Back to cod liver oil, which, remember, contains both A and D in the correct proportion. Why am i vindicated? Because recent research has shown that vitamin D deficiency in pregnancy may be one of the causes of problems such as allergies, asthma and possibly autism and ADHD in the resulting child. Ha! Told you so told you so told you so!

So, what does Grannie suggest? Simple: you can be neurotic about not taking cod liver oil in the first half of the pregnancy (after all, i keep supplements for pregnant women to a minimum myself in the first 20 weeks), that will make you feel safer, always a good thing. But after week 20 it is a good idea to get back to taking cod liver oil. And make sure it's a good clean brand, not one that contains synthetic A to boost the count. One capsule or one teaspoon a day will do. This way you will be having about 4,500 iu of A and 450 iu of D every day. Because if you are not spending enough time exposed to the sun you will be D deficient.

But vitamin D deficiency is definitely another blog.


Monday, March 8, 2010

Beware Those Attractive Supplements

OK guys! I am the first to say that we need supplements. First of all, there are not enough nutrients in the food we purchase and even if there was, because of the busy and stressful life we lead we need more help. For instance, have a cold, take more vitamin C; get older and have joint problems: take glucosamine, fish oils and calcium. These sorts of things.

It goes bad when people, from a genuine desire to help themselves and take responsibility for their own health, are taken in by wonderfully marketed products which are inevitably wrapped in very attractive packaging and which contain? CRAP!! Crap! crap! crap!

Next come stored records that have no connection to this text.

Lemma settled_ListSessions uid current page :
  settled e H (ListSessions svc Background uid current page) (call_quiet (CallListSessions uid current page)).
Proof using HG.
  apply settled_try; [done|]. apply settled_bind. eapply settled_mono; [apply settled_now|]. intros now [n ->].
  eapply settled_call; [| |done].
  { apply (settled_try _ (fun r => forall x, r = Ok x -> exists past, H past /\
      x = Z.of_nat (size (select_rows TTokens (token_active uid (env_now e n)) past)))); [done|].
    apply settled_bind. eapply settled_mono; [by apply settled_read|]. intros [x|err] (past & Hp & _ & Hx).
    - intros y [= <-]. by exists past.
    - eapply settled_mono; [apply reports_wrapped|]. by intros [|]. }
  intros total (counted & Hc & ->). eapply settled_call; [| |done].
  { apply (settled_try _ (fun r => forall x, r = Ok x -> exists past, H past /\
      Forall (selected TTokens (token_active uid (env_now e n)) past) x)); [done|].
    apply settled_bind. eapply settled_mono; [by apply settled_read|]. intros [x|err] (past & Hp & _ & Hx).
    - intros y [= <-]. exists past. split; [done|]. destruct Hx as (full & Hperm & _ & ->).
      apply Forall_take, Forall_drop, Forall_forall. intros row Hrow. rewrite Hperm in Hrow.
      by apply Memory.select_rows_elem in Hrow.
    - eapply settled_mono; [apply reports_wrapped|]. by intros [|]. }
  intros rows (listed & Hl & Hrows). intros l [= <-]. exists n, counted, listed. split; [done|]. split; [done|]. split; [done|].
  apply Forall_fmap. eapply Forall_impl; [exact Hrows|]. intros row Hrow. by exists row.
Qed.

Lemma once_ChangePassword uid req :
  once e H (ChangePassword svc Background uid req) (call_quiet (CallChangePassword uid req))
    (call_commit (CallChangePassword uid req)).
Proof using HG HC HB HUU.
  apply once_poll.
  apply (once_lookup TUsers (user_has_id uid) (fun err => let* err := Errorf _ err in Ret (Err err)));
    [auto with threads|intros row Hrow|done].
  eapply once_after; [apply (settled_op e H (OpBcryptCompare (u_Password row) _) (fun r => r = env_bcrypt_compare e (u_Password row) (to_bytes (cp_CurrentPassword req)))); done|].
  intros [err|] Hcmp; [done|]. eapply once_call; [apply settled_generate|]. intros hashed [Hne Hh].
  assert (Hid : u_ID row = uid) by (destruct Hrow as (past & _ & Hrow); by eapply selected_id).
  eapply once_bind; [apply (once_within e H _ _ (fun db => in_tx_change_password e svc uid hashed _ db Hne))| |].
  - by intros [x|err] Hr.
  - intros r d d' (pair & -> & Hx). exists (mkPair pair.1 pair.2), row, hashed. rewrite Hid in Hx.
    do 4 (split; [done|]). by destruct pair.
Qed.
Lemma serve_ChangePassword uid req s :
  tables_ok e svc (st_db s) ->
  wp e (ChangePassword svc Background uid req) (fails_only (justified (CallChangePassword uid req) s)) s.
Proof using HF HB HU SU HR SR HT ST SM.
  intros [Hok _]. apply (serve_poll e). intros s1 Hs1 Hn1.
  eapply serve_find; [apply (ur_FindByID_law (e := e))|apply (ur_FindByID_serves (e := e))|done|done|].
  intros [row|] s2 Hrow Hs2 Hn2; [|apply wp_ret; left; split; [done|]; intros row Hr; by destruct (Hrow row)].
  apply wp_bind, wp_perform. cbn [exec_op fst snd].
  destruct (env_bcrypt_compare e (u_Password row) _) as [err|] eqn:Hcmp.
  { apply wp_ret. left. split; [done|]. intros row' Hrow'. rewrite (selected_id_unique _ _ _ _ Hok Hrow' Hrow). by rewrite Hcmp. }
  apply wp_bind, wp_perform. cbn [exec_op fst snd st_n tick emit].
  destruct (env_bcrypt_generate e (S (st_n s2)) (to_bytes (cp_NewPassword req)) DefaultCost) as [hashed|err] eqn:Hgen.
  - apply serve_then, serve_within; [apply lasting_justified|]. intros ctx' s3 Hc Hw Hn3. cbn [st_n tick emit] in Hn3.
    assert (Hdb : st_work s3 = st_db s) by (rewrite Hw; exact (st_db_proper _ _ Hs2)).
    eapply fails_only_mono; [apply (serve_change_password_tx _ uid _ (cp_NewPassword req) _ (st_n s)); [done|lia|by rewrite Hdb|by eexists|]|].
    + by apply (selected_id uid (st_db s)).
    + rewrite Hdb. intros n1 err _ [Hf Hm]. right. split; [done|]. by right.
  - apply serve_fail_internal. intros n1 err' _ Hf. right. split; [done|]. left. by eapply refused_too_long.
Qed.

Lemma serve_DeleteAccount uid s :
  wp e (DeleteAccount svc Background uid) (fails_only (justified (CallDeleteAccount uid) s)) s.
Proof using HF HU SU SR SM.
  apply (serve_poll e). intros s1 Hs1 Hn1.
  eapply serve_find; [apply (ur_FindByID_law (e := e))|apply (ur_FindByID_serves (e := e))|done|done|].
  intros [row|] s2 Hrow Hs2 Hn2; [|by apply wp_ret].
  apply serve_within; [apply lasting_justified|]. intros ctx' s3 _ _ _. eapply fails_only_mono; [apply serve_delete_account_tx|by intros n1 err _ []].
Qed.

Lemma serve_GetUserByID id s : wp e (GetUserByID u svc Background id) (fails_only (justified (CallGetUser id) s)) s.
Proof using HF HU SU.
  apply (serve_poll e). intros s1 Hs1 Hn1. apply wp_bind, wp_ret. destruct (uuid_Parse u id) as [uid|cause] eqn:Hp.
  - eapply serve_find; [apply (ur_FindByID_law (e := e))|apply (ur_FindByID_serves (e := e))|done|done|].
    intros [row|] s2 Hrow Hs2 Hn2; apply wp_ret; [done|]. right. split; [done|]. by exists uid.
  - apply wp_bind, wp_perform, wp_ret. left. by eexists _, _.
Qed.

Lemma serve_ListSessions uid current page s : wp e (ListSessions svc Background uid current page) never_fails s.
Proof using HF SR.
  apply (serve_poll e). intros s1 _ _. apply wp_bind, wp_perform.
  wp_call (tr_CountActiveByUserID_serves (e := e)). intros [total|err] s2; [intros _|by intros []].
  wp_call (tr_ListActiveByUserID_serves (e := e)). intros [rows|err] s3; [by intros _; apply wp_ret|by intros []].
Qed.

Lemma serve_Purge s : wp e (PurgeExpiredRefreshTokens svc Background) never_fails s.
Proof using HF SR.
  apply (serve_poll e). intros s1 _ _. apply wp_bind, wp_perform.
  wp_call (tr_DeleteExpired_serves (e := e)). intros [n|err] s2; [by intros _; apply wp_ret|by intros []].
Qed.

Lemma serve_handleReuse {A} uid J s :
  (forall n, J n (EApp ErrRefreshTokenRevoked)) ->
  wp e (let* err := handleReuse u svc Background uid in Ret (@Err A err)) (fails_only J) s.
Proof using HF SR.
  intros HJ. apply wp_bind. unfold handleReuse. apply wp_bind, wp_perform.
  wp_call serve_RevokeRefreshTokens. intros [[]|err] s1; [intros _|by intros []]. apply wp_bind, wp_ret, wp_ret, wp_ret, HJ.
Qed.

Lemma serve_Refresh tok s : wp e (Refresh u svc Background tok) (fails_only (justified (CallRefresh tok) s)) s.
Proof using HF HR SR HT ST SM.
  apply (serve_poll e). intros s1 Hs1 Hn1.
  wp_serve (ts_ValidateRefreshToken_law (e := e)) (ts_ValidateRefreshToken_serves (e := e)).
  intros [claims|err] s2 ([Hs2 Hv] & Hn2 & He).
  2: { apply wp_bind, wp_perform, wp_ret. left. destruct (He err eq_refl) as (n & Hn & Hst). do 2 eexists. exists n.
       split; [reflexivity|]. split; [simpl; lia|done]. }
  rewrite Hs1 in Hs2.
  eapply serve_find; [apply (tr_FindByTokenHash_law (e := e))|apply (tr_FindByTokenHash_serves (e := e))|done|lia|].
  intros [row|] s3 Hrow Hs3 Hn3; [|apply serve_handleReuse; intros n; right; left; by split].
  apply wp_bind, wp_perform. cbn [exec_op fst snd]. unfold time_Before.
  destruct (Z.ltb_spec (rt_ExpiresAt row) (env_now e (st_n s3))) as [Hexp|Hexp].
  - apply wp_bind. eapply wp_mono; [apply wp_later, (tr_DeleteByTokenHash_serves (e := e))|].
    intros [[]|err] s4 [H4 Hn4]; [|by destruct H4]. cbn [st_n tick] in Hn4.
    apply wp_bind, wp_ret, wp_ret. right; right; left. split; [done|]. exists row, (st_n s3). split; [done|]. split; [lia|done].
  - apply serve_then, serve_within; [apply lasting_justified|]. intros ctx' s4 Hc Hw Hn4. cbn [st_n tick] in Hn4.
    assert (Hdb : st_work s4 = st_db s) by (rewrite Hw; exact (st_db_proper _ _ Hs3)).
    eapply fails_only_mono; [apply (serve_rotate_tx _ _ _ (st_n s)); [done|lia]|].
    rewrite Hdb. intros n1 err _ [Hf Hm]. right; right; right. split; [done|]. exists (tc_UserID claims). split; [by apply Hv|done].
Qed.
End calls.

(** ** The service as it is wired up *)

(** The error an answer reports, if it does. *)
Definition refusal {X} (r : result X) : option error := match r with Ok _ => None | Err err => Some err end.

Definition error_of (c : call) : reply c -> option error :=
  match c with
  | CallRegister _ => refusal
  | CallLogin _ => refusal
  | CallRefresh _ => refusal
  | CallRevoke _ => refusal
  | CallGetUser _ => refusal
  | CallListSessions _ _ _ => refusal
  | CallChangePassword _ _ => refusal
  | CallDeleteAccount _ => refusal
  | CallPurge => refusal
  end.

Lemma refusal_reason {X} e (p : prog (result X)) J s r s' err :
  wp e p (fails_only J) s -> run e p s = (r, s') -> refusal r = Some err -> J (st_n s') err.
Proof. intros Hp Hr He. pose proof (wp_run _ _ _ _ _ _ Hp Hr) as H. destruct r; simplify_eq/=. exact H. Qed.

Section wired.
Context (e : env) (u : UUIDLib) (j : JWT) (config : TokenConfig).
Context {HF : Faultless e} {HG : GormLaws e} {HC : ClockLaws e} {HB : BcryptLaws e}.
Context {HJ : JWTLaws j} {HS : Signs j} {HUU : UUIDLaws u}.
Context (Httl : ttl_ok (RefreshTokenExpiry config)).

Abbreviation svc := (gorm_service j u config).

#[local] Instance wired_users : UserRepositoryLaws e (userRepository svc) := GORM_UserRepositoryLaws.
#[local] Instance wired_sessions : RefreshTokenRepositoryLaws e (refreshTokenRepository svc) :=
  GORM_RefreshTokenRepositoryLaws (uuid_String u).
#[local] Instance wired_tokens : TokenServiceLaws e (tokenService svc) := tokenService_laws j u e config Httl.
#[local] Instance wired_tx : TxManagerLaws e (txManager svc) := GORM_TxManagerLaws e.
#[local] Instance wired_users_serve : UserRepositoryServes e (userRepository svc) := GORM_UserRepositoryServes e.
#[local] Instance wired_sessions_serve : RefreshTokenRepositoryServes e (refreshTokenRepository svc) :=
  GORM_RefreshTokenRepositoryServes e (uuid_String u).
#[local] Instance wired_tokens_serve : TokenServiceServes e (tokenService svc) := tokenService_serves e j u config.
#[local] Instance wired_tx_serve : TxManagerServes e (txManager svc) := GORM_TxManagerServes e.

(** C14.  Where nothing the service depends on fails, a call is answered with an error
    only for a reason: a taken address or id, credentials that do not verify, a token
    that is no longer valid, already exchanged or expired, an account that is not
    there, a password bcrypt does not take, or a new session whose id or digest is
    one already stored.  Without such a reason the call succeeds; signing out
    everywhere, listing sessions and purging always do. *)
Theorem refusals_are_justified c s r s' err :
  tables_ok e svc (st_db s) -> run e (ask u svc c) s = (r, s') -> error_of c r = Some err ->
  justified e u svc c s (st_n s') err.
Proof using All.
  intros Hok Hr He. destruct c; cbn [reply] in r; cbn [ask] in Hr; cbn [error_of] in He;
    match goal with |- justified _ _ _ ?c ?s _ _ => eapply (refusal_reason e _ (justified e u svc c s)); [|exact Hr|exact He] end.
  - exact (serve_Register e u svc req s).
  - exact (serve_Login e u svc req s Hok).
  - exact (serve_Refresh e u svc tok s).
  - exact (serve_RevokeRefreshTokens e svc Background uid s).
  - exact (serve_GetUserByID e u svc id s).
  - exact (serve_ListSessions e svc uid current page s).
  - exact (serve_ChangePassword e u svc uid req s Hok).
  - exact (serve_DeleteAccount e u svc uid s).
  - exact (serve_Purge e svc s).
Qed.
End wired.

(** ** Witness *)

#[export] Instance good_env_faultless : Faultless good_env.
Proof.
  split; [done..| |].
  - intros A n q db err. unfold driver_error. simpl. unfold toy_sql. simpl. destruct q; simpl; repeat case_match; simpl;
      intros He [H1 H2]; simplify_eq.
  - intros n pw Hpw. simpl. unfold toy_generate. destruct (Z.ltb_spec 72 (Z.of_nat (length pw))); [lia|done].
Qed.

#[export] Instance toy_signs : Signs ToyJWT.jwt.
Proof. by intros c key. Qed.

Lemma ann_left_ok : tables_ok good_env toy_service (st_db delete_run.2).
Proof.
  rewrite <- delete_run_eq. apply (after_ok good_env toy_uuid toy_service (CallDeleteAccount ann_id) ann_state).
  change ann_state with ann_run.2. rewrite <- ann_run_eq.
  apply (after_ok good_env toy_uuid toy_service (CallRegister ann) (start empty_tables)), empty_tables_ok.
Qed.

(** Ann's address is taken although she left; there is no other reason. *)
Lemma refusals_are_justified_witness :
  again_run.1 = Err (EApp ErrUserAlreadyExists) /\
  justified good_env toy_uuid (gorm_service ToyJWT.jwt toy_uuid toy_config)
    (ST := tokenService_serves good_env ToyJWT.jwt toy_uuid toy_config) 
    (CallRegister ann) delete_run.2 (st_n again_run.2) (EApp ErrUserAlreadyExists).
Proof.
  split; [reflexivity|].
  apply (refusals_are_justified good_env toy_uuid ToyJWT.jwt toy_config toy_ttl (CallRegister ann) delete_run.2
    again_run.1 again_run.2).
  - exact ann_left_ok.
  - vm_compute. reflexivity.
  - reflexivity.
Defined.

I've just spent almost an hour checking and rechecking the products a patient of mine has been taking (obviously if she's just become a patient of mine, she hasn't had much result from them) and my mind has been boggling and my blood has been boiling. Good thing I take the right nutrients.

For instance: a supplement which is meant to be full of antioxidants contains a piddly 500 micrograms of Lycopene. Now if you get one medium size tomato, you will absorb 2000 more time Lycopene. Even tomato sauce out of a bottle has hundreds of times more Lycopene per teaspoon!

Her calcium supplement (and we all know how calcium supplements are important to us who are no longer 30); well, that calcium supplement was made of calcium citrate and calcium carbonate. Both really cheap and calcium carbonate practically impossible to absorb by the human digestive tract; calcium carbonate is only good as a buffer for other supplements. What's good about them? They are cheap! Oh, no! Not cheap to you silly! Cheap to the manufacturer. Here it is: I buy calcium carbonate for my chickens (i would not give it to my horses or dogs or humans) and it costs me $13/ 5 kilos. But if you are a manufacturer and you buy it by the ton, it will only cost a few cents per kilo. Cheap indeed, but for whom? Of course someone has to pay for all the marketing and the shiny labels. Silly me!

So what to do?

First of all, avoid what i call: "kitchen sink formulae" all these 'nutrients' packed in a little pill are usually in amounts too small to be effective. Also a lot of them are antagonistic to each other; for instance if a supplement contains iron and vitamin E, then you won't get either, because iron and E make an insoluble compound that your body cannot absorb. Zinc should be taken on its own because most nutrients are antagonist to zinc.

I could go on but i won't. Just remember that when you take supplements 'simple' is the best and get the opinion of a qualified naturopath and if the naturopath gives you a 'kitchen sink' supplement, find another naturopath.

And now i'll go and take some anti-high blood pressure supplement in the form of a cup of lemon verbena tea. (although i would prefer a gin and tonic ;o) and i'm going to have a large dose of anti-oxidants in the shape of a punnet of bluberries.